- Araianwala Location in Punjab, India Araianwala Araianwala (India)
- Coordinates: 30°33′15″N 74°18′17″E﻿ / ﻿30.554242°N 74.304855°E
- Country: India
- State: Punjab
- District: Kapurthala

Government
- • Type: Panchayati raj (India)
- • Body: Gram panchayat

Population (2011)
- • Total: 812
- Sex ratio 421 /391♂/♀

Languages
- • Official: Punjabi
- • Other spoken: Hindi
- Time zone: UTC+5:30 (IST)
- PIN: 144620
- Telephone code: 01822
- ISO 3166 code: IN-PB
- Vehicle registration: PB-09
- Website: kapurthala.gov.in

= Araianwala =

Araianwala is a village in Kapurthala district of Punjab State, India. It is located 7 km away from Kapurthala, which is both district & sub-district headquarter of Araianwala village. The village is administrated by Sarpanch an elected representative of the village.

== Demography ==
According to the report published by Census India in 2011, Araianwala has a total number of 152 houses and population of 812 of which include 421 males and 391 females.
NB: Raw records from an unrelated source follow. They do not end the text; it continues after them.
(** X11.  [getCronetLatestVersion] yields what the first answered attempt
    among three yields, after one request per attempt made and a delay of
    [n * 1000] ms after each failed attempt [n]; it never touches the disk.
    An answer without [tag_name] is a success: the call fulfils with
    [undefined]. *)
Theorem getCronetLatestVersion_resolves w n tag :
  1 <= n <= 3 ->
  (forall m, 1 <= m < n -> exists e, answer m = inl e) ->
  answer n = inr tag ->
  let r := run (getCronetLatestVersion E tag_name_of w) in
  r.1 = inr tag /\
  fs r.2 = fs w /\
  requests (trace r.2) = requests (trace w) ++ replicate (Z.to_nat n) CRONET_REPO_API /\
  delays (awaits (getCronetLatestVersion E tag_name_of w))
    = map (fun i => Z.of_nat i * 1000) (seq 1 (Z.to_nat n - 1)).
Proof.
  intros Hn Hfail Hok r. subst r. unfold getCronetLatestVersion.
  destruct (resolver_loop_resolves (Z.to_nat (n - 1)) 3 3 1 None w tag)
    as (tr & Hrun & Hreq & Hdel); [lia|lia|lia| | |].
  - intros m Hm. apply Hfail. lia.
  - by replace (1 + Z.of_nat (Z.to_nat (n - 1))) with n by lia.
  - rewrite Hrun, Hdel. simpl.
    replace (S (Z.to_nat (n - 1))) with (Z.to_nat n) in Hreq by lia.
    replace (Z.to_nat (n - 1)) with (Z.to_nat n - 1)%nat by lia. done.
Qed.

(** X12.  When all three attempts fail, [getCronetLatestVersion] rejects
    with the error that names the three attempts and carries the message of
    the third error, after exactly three requests and the delays 1000 ms and
    2000 ms, and the disk is as it was. *)
Theorem getCronetLatestVersion_exhausted w :
  (forall n, 1 <= n <= 3 -> exists e, answer n = inl e) ->
  exists e3,
    answer 3 = inl e3 /\
    let r := run (getCronetLatestVersion E tag_name_of w) in
    r.1 = inl (mkError ("Failed to fetch cronet-go version after 3 attempts. Last error: "
                        +:+ message e3)) /\
    fs r.2 = fs w /\
    requests (trace r.2) = requests (trace w) ++ replicate 3 CRONET_REPO_API /\
    delays (awaits (getCronetLatestVersion E tag_name_of w)) = [1000; 2000].
Proof.
  intros Hall. unfold getCronetLatestVersion.
  destruct (resolver_loop_exhausts 3 3 1 None w)
    as (last' & tr & Hrun & _ & Hpos & Hreq & Hdel); [lia|lia|exact Hall|].
  destruct Hpos as (e3 & He3 & ->); [done|].
  exists e3. split; [done|]. rewrite Hrun, Hdel. done.
Qed.

End CronetFacts.

Section CronetLibraries.
Context (E : env) (tag_name_of : content -> Error + option string).

Abbreviation index_says n := (index_answer tag_name_of (transport E CRONET_REPO_API n)).

Lemma cronet_task_launches file : launches file.2 (cronet_task E file).
Proof.
  intros w. unfold cronet_task, bind. simpl.
  eexists _, _, _. split; [reflexivity|]. simpl.
  by rewrite !requests_app, app_nil_r.
Qed.

Lemma cronet_tasks_launch files :
  Forall2 launches files.*2 (cronet_task E <$> files).
Proof.
  induction files as [|file files IH]; [constructor|].
  simpl. constructor; [apply cronet_task_launches|exact IH].
Qed.

Lemma tame_cronet_task file w : sat extends any w (cronet_task E file w).
Proof.
  assert (forall lvl text w', sat extends (@any unit) w' (console lvl text w')) as Hlog.
  { intros lvl text w'.
    eapply sat_mono; [|apply fulfils_console; (typeclasses eauto || apply extends_emit)].
    by intros r _. }
  revert w. unfold cronet_task.
  apply tame_bind; [typeclasses eauto|intros w; apply Hlog|intros _].
  apply tame_bind; [typeclasses eauto| |intros _ w; apply Hlog].
  intros w.
  apply tame_downloadFile; [typeclasses eauto|apply extends_fs|apply extends_emit].
Qed.

(** X13.  When the release index cannot be resolved, [downloadCronetLibraries]
    rejects with the error of [getCronetLatestVersion] and does nothing more:
    no library is requested, and the disk is as it was (the resources
    directory is not created). *)
Theorem downloadCronetLibraries_needs_version sched w :
  (forall n, 1 <= n <= 3 -> exists e, index_says n = inl e) ->
  exists e,
    (run (getCronetLatestVersion E tag_name_of w)).1 = inl e /\
    let r := run (downloadCronetLibraries E tag_name_of sched w) in
    r.1 = inl e /\
    fs r.2 = fs w /\
    requests (trace r.2) = requests (trace w) ++ replicate 3 CRONET_REPO_API.
Proof.
  intros Hall. unfold downloadCronetLibraries, bind, getCronetLatestVersion.
  destruct (resolver_loop_exhausts E tag_name_of 3 3 1 None w)
    as (last' & tr & Hrun & _ & _ & Hreq & _); [lia|lia|exact Hall|].
  rewrite run_bind, Hrun. simpl. by eexists.
Qed.

(** X14.  Once the release index is resolved, [downloadCronetLibraries]
    requests the linux library and then the windows library from the release
    named by the tag, whatever the order in which the two downloads then
    proceed.  The tag is used as it came: when the answer of the index has
    no [tag_name], the libraries are requested from the release named
    [undefined]. *)
Theorem downloadCronetLibraries_requests sched w n tag :
  1 <= n <= 3 ->
  (forall m, 1 <= m < n -> exists e, index_says m = inl e) ->
  index_says n = inr tag ->
  (requests (trace w) ++ replicate (Z.to_nat n) CRONET_REPO_API ++
   [ CRONET_RELEASE_URL +:+ default "undefined" tag +:+ "/libcronet-linux-amd64.so";
     CRONET_RELEASE_URL +:+ default "undefined" tag +:+ "/libcronet-windows-amd64.dll" ])
  `prefix_of` requests (trace (run (downloadCronetLibraries E tag_name_of sched w)).2).
Proof.
  intros Hn Hfail Hok.
  change (requests (trace w) ++ replicate (Z.to_nat n) CRONET_REPO_API
            ++ (cronetFiles tag).*2
          `prefix_of`
          requests (trace (run (downloadCronetLibraries E tag_name_of sched w)).2)).
  unfold downloadCronetLibraries, bind at 1, getCronetLatestVersion.
  destruct (resolver_loop_resolves E tag_name_of (Z.to_nat (n - 1)) 3 3 1 None w tag)
    as (tr & Hrun & Hreq & _); [lia|lia|lia| | |].
  { intros m Hm. apply Hfail. lia. }
  { by replace (1 + Z.of_nat (Z.to_nat (n - 1))) with n by lia. }
  replace (S (Z.to_nat (n - 1))) with (Z.to_nat n) in Hreq by lia.
  rewrite run_bind, Hrun. cbv beta iota.
  generalize (cronetFiles tag). intros files.
  unfold bind, console, emit. simpl.
  match goal with |- context [ensure_dir ?d ?w0] =>
    destruct (ensure_dir_settles d w0) as (m & Hm); set (w1 := w0) in * end.
  rewrite Hm. simpl.
  set (w2 := World m (trace w1)).
  destruct (start_each_launches _ _ w2 (cronet_tasks_launch files))
    as (ps & w3 & Hps & Hreq3 & _).
  assert (Forall (promise_sat extends any) ps) as Htame.
  { assert (Forall (fun m : async unit => forall w', sat extends any w' (m w'))
              (cronet_task E <$> files)) as Hall.
    { apply Forall_fmap, Forall_forall. intros file _ w'. apply tame_cronet_task. }
    apply (start_each_tame extends) with (w := w2) in Hall.
    rewrite Hps in Hall. simpl in Hall.
    by destruct Hall as (_ & ps' & [= <-] & Hall). }
  unfold w2, w1 in Hps. simpl in Hps. rewrite Hps. simpl.
  assert (sat extends any w3 (Promise_all sched ps w3)) as Hsat
    by (by apply Promise_all_tame; [typeclasses eauto|]).
  apply sat_run in Hsat as [(l & Hl & _) _]; [|typeclasses eauto].
  rewrite Hl, requests_app, Hreq3. simpl.
  rewrite requests_app, app_nil_r, Hreq. simpl.
  rewrite <- !app_assoc. rewrite !app_assoc. by apply prefix_app_r.
Qed.

End CronetLibraries.

(** ** The footer of [Body] *)

Lemma length_append (s1 s2 : string) :
  String.length (s1 +:+ s2) = (String.length s1 + String.length s2)%nat.
Proof. induction s1 as [|c s1 IH]; simpl; [done|]. by rewrite IH. Qed.

(** X15.  For a selected subscription the footer has a blank traffic line
    exactly when the subscription is a local file (its expiry is the
    sentinel 32503680000000), whatever [bytes] renders, and then the expiry
    line is the local-file label, whatever the traffic figures are; a
    subscription that never expires is not taken for a local file. *)
Theorem footer_blank_iff_local_file t bytes toLocaleDateString (s : Subscription) :
  exists traffic expiry,
    footer t bytes toLocaleDateString (Some s) = Some (traffic, expiry) /\
    (traffic = nbsp <-> expire_time s = 32503680000000) /\
    (expire_time s = 32503680000000 -> expiry = t "local_file_no_expire") /\
    (expire_time s = 0 ->
     traffic = bytes (used_traffic s) +:+ " / " +:+ bytes (total_traffic s) /\
     expiry = t "never_expires").
Proof.
  unfold footer, trafficDetails, isLocalFile, formatDate.
  destruct (Z.eqb_spec (expire_time s) 32503680000000) as [Hlocal|Hother]; simpl.
  - eexists _, _. split; [reflexivity|]. split; [done|]. split; [done|].
    intros Hzero. rewrite Hzero in Hlocal. discriminate.
  - set (details := bytes (used_traffic s) +:+ " / " +:+ bytes (total_traffic s)).
    assert (3 <= String.length details)%nat as Hlen.
    { unfold details. rewrite !length_append. simpl. lia. }
    exists details, (if expire_time s =? 0 then t "never_expires"
                     else t "expired_at" +:+ " " +:+ toLocaleDateString (expire_time s)).
    split; [|split; [|split]].
    + destruct details; [simpl in Hlen; lia|done].
    + split; [|done]. intros Heq. rewrite Heq in Hlen. simpl in Hlen. lia.
    + done.
    + intros ->. done.
Qed.

(** ** Concrete instances *)

Lemma flaky_fails_before_third url n : 1 <= n < 3 -> fails flaky url n.
Proof.
  intros Hn. assert (n = 1 \/ n = 2) as [->| ->] by lia; unfold fails; simpl; by eexists.
Qed.

Lemma index_refused n :
  exists e, index_answer tag_name_reader (transport archive_unreachable CRONET_REPO_API n)
            = inl e.
Proof. by exists refused. Qed.


Lemma downloadFile_touches_only_destination_witness :
  ["src-tauri"; "resources"; "b.db"] <> ["out.bin"] /\
  fs (run (downloadFile archive_unreachable unreachable_url ["out.bin"] 3 installed)).2
    !! ["src-tauri"; "resources"; "b.db"] = Some (File "SQLite").
Proof.
  split; [discriminate|].
  rewrite (downloadFile_touches_only_destination archive_unreachable unreachable_url
             ["out.bin"] 3 installed ["src-tauri"; "resources"; "b.db"]);
    [reflexivity|discriminate].
Defined.

Lemma embeddingExternalBinaries_installs_witness :
  let r := run (embeddingExternalBinaries flaky linux amd64 "" "x86_64-unknown-linux-gnu"
                  linux_installed) in
  r.1 = inr tt /\
  fs r.2 !! targetPath_of "x86_64-unknown-linux-gnu" "" = Some (File "ELF") /\
  (forall p, tmpDir_of flaky linux amd64 `prefix_of` p -> fs r.2 !! p = None).
Proof.
  apply (embeddingExternalBinaries_installs flaky linux amd64 "" "x86_64-unknown-linux-gnu"
           linux_installed 3 (Unpacked sing_box_tree None) (File "ELF")).
  - lia.
  - intros m Hm. by apply flaky_fails_before_third.
  - reflexivity.
  - reflexivity.
  - reflexivity.
  - apply (bool_decide_unpack _). by vm_compute.
  - apply (bool_decide_unpack _). by vm_compute.
Defined.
Literacy rate of Araianwala is 74.01%, lower than state average of 75.84%. The population of children under the age of 6 years is 108 which is 13.30% of total population of Araianwala, and child sex ratio is approximately 929 higher than state average of 846.

== Population data ==

| Particulars | Total | Male | Female |
|---|---|---|---|
| Total No. of Houses | 152 | - | - |
| Population | 812 | 421 | 391 |
| Child (0–6) | 108 | 56 | 52 |
| Schedule Caste | 326 | 179 | 147 |
| Schedule Tribe | 0 | 0 | 0 |
| Literacy | 74.01 % | 75.34 % | 72.57 % |
| Total Workers | 319 | 246 | 73 |
| Main Worker | 260 | 0 | 0 |
| Marginal Worker | 59 | 28 | 31 |

==Air travel connectivity==
The closest airport to the village is Sri Guru Ram Dass Jee International Airport.